Stored data:
▽

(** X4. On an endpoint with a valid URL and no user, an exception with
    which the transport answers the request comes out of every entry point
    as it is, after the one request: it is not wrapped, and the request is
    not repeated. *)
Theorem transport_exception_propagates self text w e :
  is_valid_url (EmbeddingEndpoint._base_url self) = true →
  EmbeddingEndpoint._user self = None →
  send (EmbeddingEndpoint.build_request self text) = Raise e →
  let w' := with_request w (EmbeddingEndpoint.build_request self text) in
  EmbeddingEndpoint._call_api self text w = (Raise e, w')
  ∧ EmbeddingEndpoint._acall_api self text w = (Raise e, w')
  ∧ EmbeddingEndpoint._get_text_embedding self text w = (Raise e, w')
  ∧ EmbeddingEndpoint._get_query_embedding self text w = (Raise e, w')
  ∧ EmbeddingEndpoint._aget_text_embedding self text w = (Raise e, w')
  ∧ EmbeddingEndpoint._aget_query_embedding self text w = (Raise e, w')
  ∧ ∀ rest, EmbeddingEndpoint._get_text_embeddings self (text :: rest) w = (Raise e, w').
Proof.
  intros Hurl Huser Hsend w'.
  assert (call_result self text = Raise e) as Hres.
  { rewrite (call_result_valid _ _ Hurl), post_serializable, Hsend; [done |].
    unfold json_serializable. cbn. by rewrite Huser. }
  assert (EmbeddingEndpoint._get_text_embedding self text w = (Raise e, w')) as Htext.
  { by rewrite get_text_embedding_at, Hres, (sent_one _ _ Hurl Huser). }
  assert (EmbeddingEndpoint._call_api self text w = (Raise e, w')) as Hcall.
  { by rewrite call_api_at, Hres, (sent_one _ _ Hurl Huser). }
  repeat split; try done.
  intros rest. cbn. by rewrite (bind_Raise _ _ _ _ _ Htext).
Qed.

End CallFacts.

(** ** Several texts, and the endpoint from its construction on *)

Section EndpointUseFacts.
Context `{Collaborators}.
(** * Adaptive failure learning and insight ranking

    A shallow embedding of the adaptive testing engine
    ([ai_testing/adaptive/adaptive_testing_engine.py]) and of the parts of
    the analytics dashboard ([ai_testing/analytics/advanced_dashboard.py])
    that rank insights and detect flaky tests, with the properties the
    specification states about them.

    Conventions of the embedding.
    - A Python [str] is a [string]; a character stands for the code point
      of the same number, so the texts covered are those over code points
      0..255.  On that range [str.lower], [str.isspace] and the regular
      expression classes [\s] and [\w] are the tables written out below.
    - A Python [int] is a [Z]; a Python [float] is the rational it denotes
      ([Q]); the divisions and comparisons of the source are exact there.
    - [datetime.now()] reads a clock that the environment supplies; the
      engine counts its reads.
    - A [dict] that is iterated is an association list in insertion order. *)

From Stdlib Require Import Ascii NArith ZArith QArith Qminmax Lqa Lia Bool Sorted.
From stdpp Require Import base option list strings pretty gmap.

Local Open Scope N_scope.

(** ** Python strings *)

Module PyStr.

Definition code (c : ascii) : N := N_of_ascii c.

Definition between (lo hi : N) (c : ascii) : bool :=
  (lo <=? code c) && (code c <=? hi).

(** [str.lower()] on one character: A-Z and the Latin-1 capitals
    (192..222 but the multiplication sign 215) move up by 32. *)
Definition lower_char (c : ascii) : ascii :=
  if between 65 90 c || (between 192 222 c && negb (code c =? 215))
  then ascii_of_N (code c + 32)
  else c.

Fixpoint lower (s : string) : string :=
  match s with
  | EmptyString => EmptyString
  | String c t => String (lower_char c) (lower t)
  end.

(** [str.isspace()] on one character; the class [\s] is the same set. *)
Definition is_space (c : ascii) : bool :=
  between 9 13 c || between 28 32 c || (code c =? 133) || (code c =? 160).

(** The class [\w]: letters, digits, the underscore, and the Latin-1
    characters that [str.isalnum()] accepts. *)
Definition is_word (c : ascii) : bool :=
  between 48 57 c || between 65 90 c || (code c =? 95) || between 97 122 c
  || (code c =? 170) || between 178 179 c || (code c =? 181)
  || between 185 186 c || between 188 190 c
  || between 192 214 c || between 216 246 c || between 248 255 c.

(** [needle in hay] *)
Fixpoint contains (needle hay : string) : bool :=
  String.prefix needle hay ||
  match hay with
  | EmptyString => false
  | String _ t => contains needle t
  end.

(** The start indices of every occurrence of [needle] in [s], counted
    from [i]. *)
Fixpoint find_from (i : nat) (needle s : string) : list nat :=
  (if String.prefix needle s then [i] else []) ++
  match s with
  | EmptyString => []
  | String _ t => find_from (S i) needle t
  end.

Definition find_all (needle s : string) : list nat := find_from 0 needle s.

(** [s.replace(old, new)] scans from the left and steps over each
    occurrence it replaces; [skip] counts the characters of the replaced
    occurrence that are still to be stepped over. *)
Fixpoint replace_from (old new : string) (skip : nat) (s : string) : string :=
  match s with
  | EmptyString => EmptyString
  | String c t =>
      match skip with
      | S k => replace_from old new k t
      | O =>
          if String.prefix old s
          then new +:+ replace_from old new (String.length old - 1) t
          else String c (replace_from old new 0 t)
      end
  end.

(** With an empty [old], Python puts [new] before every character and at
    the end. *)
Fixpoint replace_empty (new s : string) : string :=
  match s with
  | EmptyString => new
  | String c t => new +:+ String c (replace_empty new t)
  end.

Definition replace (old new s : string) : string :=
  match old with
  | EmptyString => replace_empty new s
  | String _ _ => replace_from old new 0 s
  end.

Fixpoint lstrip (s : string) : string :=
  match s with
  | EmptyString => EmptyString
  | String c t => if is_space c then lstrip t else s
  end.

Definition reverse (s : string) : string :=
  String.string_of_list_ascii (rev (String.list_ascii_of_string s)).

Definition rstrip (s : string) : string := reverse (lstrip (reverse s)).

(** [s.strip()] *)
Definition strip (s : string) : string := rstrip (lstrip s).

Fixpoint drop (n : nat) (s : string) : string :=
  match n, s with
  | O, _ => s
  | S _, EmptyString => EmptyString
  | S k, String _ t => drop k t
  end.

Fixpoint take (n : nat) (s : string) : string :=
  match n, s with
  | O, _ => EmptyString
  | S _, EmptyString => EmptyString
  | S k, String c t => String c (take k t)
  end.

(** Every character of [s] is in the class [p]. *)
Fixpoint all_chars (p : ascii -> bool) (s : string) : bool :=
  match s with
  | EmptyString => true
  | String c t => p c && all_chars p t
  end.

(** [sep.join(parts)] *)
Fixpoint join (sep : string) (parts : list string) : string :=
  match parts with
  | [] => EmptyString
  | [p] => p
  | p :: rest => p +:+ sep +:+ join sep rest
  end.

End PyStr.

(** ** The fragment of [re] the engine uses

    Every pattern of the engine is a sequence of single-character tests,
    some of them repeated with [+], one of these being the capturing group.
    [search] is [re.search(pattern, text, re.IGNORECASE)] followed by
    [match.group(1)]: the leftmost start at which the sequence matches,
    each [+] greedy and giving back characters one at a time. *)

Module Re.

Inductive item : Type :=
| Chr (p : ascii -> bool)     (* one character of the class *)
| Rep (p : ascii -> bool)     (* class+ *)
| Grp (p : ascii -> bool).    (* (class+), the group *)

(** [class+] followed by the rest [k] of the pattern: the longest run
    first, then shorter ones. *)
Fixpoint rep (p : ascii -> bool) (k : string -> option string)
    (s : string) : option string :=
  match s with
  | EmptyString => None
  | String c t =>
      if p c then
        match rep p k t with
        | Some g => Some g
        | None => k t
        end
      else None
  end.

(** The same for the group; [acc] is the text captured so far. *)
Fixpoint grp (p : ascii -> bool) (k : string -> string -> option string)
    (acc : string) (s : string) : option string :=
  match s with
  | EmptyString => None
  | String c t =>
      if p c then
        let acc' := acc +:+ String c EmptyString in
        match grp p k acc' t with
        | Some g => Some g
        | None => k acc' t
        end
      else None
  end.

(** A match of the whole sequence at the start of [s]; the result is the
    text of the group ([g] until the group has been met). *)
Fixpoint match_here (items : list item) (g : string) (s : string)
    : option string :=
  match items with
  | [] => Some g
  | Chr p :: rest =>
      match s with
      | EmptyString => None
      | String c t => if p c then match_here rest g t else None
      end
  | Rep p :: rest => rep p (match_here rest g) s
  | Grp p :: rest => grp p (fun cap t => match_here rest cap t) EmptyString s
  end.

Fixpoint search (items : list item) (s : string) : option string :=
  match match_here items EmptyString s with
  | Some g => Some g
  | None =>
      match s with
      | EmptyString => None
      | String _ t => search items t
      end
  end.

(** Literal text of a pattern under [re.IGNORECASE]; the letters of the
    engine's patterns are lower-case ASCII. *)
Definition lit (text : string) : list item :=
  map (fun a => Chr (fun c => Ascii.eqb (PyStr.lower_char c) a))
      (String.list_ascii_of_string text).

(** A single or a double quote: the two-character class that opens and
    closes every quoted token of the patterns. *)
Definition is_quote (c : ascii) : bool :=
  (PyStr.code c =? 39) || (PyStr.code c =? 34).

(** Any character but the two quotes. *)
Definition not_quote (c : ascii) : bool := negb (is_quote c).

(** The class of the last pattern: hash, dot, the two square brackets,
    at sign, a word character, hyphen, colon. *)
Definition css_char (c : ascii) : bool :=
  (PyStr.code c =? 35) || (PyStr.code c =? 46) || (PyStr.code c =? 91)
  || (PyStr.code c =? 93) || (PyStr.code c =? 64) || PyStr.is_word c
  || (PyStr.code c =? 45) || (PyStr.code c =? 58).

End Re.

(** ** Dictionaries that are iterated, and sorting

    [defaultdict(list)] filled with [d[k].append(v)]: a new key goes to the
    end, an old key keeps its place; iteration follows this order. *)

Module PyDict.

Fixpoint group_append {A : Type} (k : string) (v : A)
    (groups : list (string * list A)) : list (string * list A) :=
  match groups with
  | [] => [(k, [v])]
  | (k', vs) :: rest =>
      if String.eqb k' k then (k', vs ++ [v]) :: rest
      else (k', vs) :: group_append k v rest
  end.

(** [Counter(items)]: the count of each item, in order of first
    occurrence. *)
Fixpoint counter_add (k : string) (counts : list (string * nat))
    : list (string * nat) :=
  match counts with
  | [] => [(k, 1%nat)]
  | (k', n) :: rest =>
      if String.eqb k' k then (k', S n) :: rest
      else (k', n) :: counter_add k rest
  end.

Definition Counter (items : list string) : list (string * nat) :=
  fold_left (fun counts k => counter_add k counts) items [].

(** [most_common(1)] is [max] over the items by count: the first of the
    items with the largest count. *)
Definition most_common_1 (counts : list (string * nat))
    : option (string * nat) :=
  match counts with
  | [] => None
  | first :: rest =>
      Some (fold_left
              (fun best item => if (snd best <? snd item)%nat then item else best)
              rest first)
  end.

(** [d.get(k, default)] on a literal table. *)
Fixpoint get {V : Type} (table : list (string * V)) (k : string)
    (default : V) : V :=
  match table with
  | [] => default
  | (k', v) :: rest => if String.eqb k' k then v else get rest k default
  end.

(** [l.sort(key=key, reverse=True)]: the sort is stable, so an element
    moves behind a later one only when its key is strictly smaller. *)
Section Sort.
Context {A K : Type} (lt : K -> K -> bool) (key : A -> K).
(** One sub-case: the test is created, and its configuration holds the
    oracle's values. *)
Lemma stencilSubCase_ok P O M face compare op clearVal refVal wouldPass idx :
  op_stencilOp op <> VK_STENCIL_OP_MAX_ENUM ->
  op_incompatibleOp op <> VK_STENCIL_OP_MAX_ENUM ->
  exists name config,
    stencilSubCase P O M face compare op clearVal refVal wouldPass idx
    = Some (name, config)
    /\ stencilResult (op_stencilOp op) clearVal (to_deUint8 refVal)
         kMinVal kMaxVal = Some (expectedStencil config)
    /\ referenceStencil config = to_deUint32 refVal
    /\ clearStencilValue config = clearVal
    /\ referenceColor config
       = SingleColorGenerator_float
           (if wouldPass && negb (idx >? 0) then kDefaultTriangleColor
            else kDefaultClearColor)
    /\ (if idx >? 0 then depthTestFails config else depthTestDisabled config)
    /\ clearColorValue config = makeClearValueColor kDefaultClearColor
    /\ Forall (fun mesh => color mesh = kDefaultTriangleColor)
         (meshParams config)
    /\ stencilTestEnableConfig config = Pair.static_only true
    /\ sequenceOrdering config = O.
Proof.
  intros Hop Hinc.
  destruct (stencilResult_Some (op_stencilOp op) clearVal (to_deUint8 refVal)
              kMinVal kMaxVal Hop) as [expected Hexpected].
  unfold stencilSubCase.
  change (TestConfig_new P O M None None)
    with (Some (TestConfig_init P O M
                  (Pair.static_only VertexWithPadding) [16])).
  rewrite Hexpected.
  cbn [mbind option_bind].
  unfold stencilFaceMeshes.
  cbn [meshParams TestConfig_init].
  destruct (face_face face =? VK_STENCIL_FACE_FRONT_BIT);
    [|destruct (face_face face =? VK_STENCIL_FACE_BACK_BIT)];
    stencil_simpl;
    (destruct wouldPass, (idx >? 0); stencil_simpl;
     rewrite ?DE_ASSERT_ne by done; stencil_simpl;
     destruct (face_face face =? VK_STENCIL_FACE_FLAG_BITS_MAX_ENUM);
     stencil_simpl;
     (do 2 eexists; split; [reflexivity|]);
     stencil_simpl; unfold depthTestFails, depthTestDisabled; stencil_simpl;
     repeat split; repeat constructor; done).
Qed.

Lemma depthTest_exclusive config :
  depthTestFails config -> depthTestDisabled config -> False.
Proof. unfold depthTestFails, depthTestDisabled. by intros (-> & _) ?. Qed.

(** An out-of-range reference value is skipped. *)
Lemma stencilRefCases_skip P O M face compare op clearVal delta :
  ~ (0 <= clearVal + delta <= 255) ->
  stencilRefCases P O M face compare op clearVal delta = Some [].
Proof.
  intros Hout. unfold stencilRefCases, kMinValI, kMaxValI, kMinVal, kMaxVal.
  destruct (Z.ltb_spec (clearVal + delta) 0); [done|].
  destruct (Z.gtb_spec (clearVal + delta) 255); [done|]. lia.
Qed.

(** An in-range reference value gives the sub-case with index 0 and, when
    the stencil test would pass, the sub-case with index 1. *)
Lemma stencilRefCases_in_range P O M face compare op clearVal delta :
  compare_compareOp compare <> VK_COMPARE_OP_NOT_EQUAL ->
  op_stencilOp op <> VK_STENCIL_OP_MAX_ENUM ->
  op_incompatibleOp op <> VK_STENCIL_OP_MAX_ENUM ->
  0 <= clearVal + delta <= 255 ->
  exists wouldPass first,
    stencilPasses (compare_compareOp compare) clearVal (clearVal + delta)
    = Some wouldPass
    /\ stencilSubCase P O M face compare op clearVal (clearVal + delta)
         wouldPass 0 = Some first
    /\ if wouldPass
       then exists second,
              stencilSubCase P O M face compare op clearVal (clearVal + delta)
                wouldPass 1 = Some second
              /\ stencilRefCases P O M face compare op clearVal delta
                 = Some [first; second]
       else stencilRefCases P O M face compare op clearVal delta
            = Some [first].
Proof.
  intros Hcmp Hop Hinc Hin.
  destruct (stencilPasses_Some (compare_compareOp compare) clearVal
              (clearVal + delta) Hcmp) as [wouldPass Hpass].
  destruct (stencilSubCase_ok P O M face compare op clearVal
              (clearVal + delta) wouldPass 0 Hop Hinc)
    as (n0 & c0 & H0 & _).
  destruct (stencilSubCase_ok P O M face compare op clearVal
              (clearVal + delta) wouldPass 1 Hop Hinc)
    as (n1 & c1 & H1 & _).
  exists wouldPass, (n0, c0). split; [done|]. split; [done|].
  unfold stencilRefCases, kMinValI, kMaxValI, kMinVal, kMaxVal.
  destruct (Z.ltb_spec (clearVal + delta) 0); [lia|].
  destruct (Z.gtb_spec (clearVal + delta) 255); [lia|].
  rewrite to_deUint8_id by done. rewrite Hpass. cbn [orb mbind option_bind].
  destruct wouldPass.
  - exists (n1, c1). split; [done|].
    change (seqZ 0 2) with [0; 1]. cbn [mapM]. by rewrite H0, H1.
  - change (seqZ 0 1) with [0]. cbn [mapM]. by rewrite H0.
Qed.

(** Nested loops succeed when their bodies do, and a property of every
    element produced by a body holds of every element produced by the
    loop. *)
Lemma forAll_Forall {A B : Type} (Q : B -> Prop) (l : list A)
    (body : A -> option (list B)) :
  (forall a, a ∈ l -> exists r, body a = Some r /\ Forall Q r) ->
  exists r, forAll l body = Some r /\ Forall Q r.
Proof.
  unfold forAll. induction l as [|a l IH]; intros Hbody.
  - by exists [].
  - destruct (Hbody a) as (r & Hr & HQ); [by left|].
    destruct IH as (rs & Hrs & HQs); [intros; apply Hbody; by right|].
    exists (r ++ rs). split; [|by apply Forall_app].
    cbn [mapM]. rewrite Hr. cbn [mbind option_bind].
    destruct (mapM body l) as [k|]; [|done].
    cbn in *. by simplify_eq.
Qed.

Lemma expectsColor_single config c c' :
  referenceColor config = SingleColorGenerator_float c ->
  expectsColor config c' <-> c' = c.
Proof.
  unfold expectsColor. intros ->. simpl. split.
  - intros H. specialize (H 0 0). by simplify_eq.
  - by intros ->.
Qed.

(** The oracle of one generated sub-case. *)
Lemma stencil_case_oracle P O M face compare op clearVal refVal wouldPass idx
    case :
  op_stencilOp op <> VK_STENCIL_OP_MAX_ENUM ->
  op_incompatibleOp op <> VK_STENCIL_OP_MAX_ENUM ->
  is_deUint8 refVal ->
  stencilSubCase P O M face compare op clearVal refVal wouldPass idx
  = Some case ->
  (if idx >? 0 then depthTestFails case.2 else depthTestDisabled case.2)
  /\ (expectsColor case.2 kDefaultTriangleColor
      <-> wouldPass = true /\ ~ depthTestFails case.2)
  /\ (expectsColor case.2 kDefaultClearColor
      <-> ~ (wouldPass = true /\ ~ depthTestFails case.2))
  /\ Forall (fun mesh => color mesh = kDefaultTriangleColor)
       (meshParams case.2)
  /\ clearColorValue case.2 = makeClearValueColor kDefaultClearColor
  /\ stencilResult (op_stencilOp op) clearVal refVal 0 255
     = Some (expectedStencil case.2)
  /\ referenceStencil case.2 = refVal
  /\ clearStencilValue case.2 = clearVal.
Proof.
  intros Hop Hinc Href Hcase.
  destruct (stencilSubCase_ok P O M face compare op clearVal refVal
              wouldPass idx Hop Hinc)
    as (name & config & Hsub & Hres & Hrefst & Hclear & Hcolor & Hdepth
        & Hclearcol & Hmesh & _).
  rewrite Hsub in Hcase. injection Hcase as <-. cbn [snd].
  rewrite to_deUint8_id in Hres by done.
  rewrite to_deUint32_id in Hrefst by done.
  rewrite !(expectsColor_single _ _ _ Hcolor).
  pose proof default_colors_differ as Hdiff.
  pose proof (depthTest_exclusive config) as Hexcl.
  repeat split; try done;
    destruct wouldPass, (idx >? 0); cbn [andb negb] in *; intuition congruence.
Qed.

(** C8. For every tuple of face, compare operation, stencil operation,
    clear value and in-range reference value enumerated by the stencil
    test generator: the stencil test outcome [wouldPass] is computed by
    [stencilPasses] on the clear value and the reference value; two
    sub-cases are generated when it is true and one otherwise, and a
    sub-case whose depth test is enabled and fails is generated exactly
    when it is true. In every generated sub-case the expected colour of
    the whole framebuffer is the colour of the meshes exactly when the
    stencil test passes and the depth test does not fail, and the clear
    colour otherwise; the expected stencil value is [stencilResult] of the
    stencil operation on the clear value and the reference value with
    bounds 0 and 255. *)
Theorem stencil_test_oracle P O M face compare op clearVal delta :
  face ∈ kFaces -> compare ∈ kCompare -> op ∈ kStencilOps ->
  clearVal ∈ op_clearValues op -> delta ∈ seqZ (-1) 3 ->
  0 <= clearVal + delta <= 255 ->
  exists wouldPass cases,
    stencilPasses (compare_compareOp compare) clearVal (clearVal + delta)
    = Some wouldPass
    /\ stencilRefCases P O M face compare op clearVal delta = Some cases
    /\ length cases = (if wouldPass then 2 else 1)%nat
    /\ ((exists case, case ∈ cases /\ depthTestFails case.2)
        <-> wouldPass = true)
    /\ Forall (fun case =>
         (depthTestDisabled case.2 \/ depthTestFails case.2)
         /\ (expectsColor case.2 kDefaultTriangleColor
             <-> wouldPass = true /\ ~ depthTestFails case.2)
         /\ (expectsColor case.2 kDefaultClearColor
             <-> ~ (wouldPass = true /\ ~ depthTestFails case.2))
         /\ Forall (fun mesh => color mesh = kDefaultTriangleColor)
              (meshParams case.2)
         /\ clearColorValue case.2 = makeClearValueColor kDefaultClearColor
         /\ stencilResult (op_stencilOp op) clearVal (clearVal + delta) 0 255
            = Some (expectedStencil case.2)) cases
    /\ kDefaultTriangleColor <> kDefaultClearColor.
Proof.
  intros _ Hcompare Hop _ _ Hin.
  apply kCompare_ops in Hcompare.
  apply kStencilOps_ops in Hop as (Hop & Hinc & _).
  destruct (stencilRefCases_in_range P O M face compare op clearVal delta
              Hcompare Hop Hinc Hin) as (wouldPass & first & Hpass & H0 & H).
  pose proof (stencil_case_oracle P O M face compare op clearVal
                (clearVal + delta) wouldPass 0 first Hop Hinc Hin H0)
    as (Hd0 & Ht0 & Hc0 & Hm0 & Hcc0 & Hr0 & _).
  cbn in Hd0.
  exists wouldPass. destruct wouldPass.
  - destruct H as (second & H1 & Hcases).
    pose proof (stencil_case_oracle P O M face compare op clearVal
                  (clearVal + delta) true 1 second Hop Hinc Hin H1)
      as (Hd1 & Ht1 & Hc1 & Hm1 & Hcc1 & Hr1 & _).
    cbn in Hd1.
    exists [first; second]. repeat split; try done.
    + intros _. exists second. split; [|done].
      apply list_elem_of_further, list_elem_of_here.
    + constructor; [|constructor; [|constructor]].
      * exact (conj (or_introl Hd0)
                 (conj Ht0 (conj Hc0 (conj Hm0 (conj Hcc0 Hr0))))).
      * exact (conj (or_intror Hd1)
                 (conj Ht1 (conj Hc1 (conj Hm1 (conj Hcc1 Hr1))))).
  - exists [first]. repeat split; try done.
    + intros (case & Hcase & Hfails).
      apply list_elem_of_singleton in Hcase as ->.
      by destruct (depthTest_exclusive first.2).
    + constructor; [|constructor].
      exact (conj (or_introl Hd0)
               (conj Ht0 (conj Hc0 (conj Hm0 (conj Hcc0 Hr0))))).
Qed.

△

**What to do:**
The answer should be a single number: the count of lines in the records that hold the string "Python".

**Task response:**
4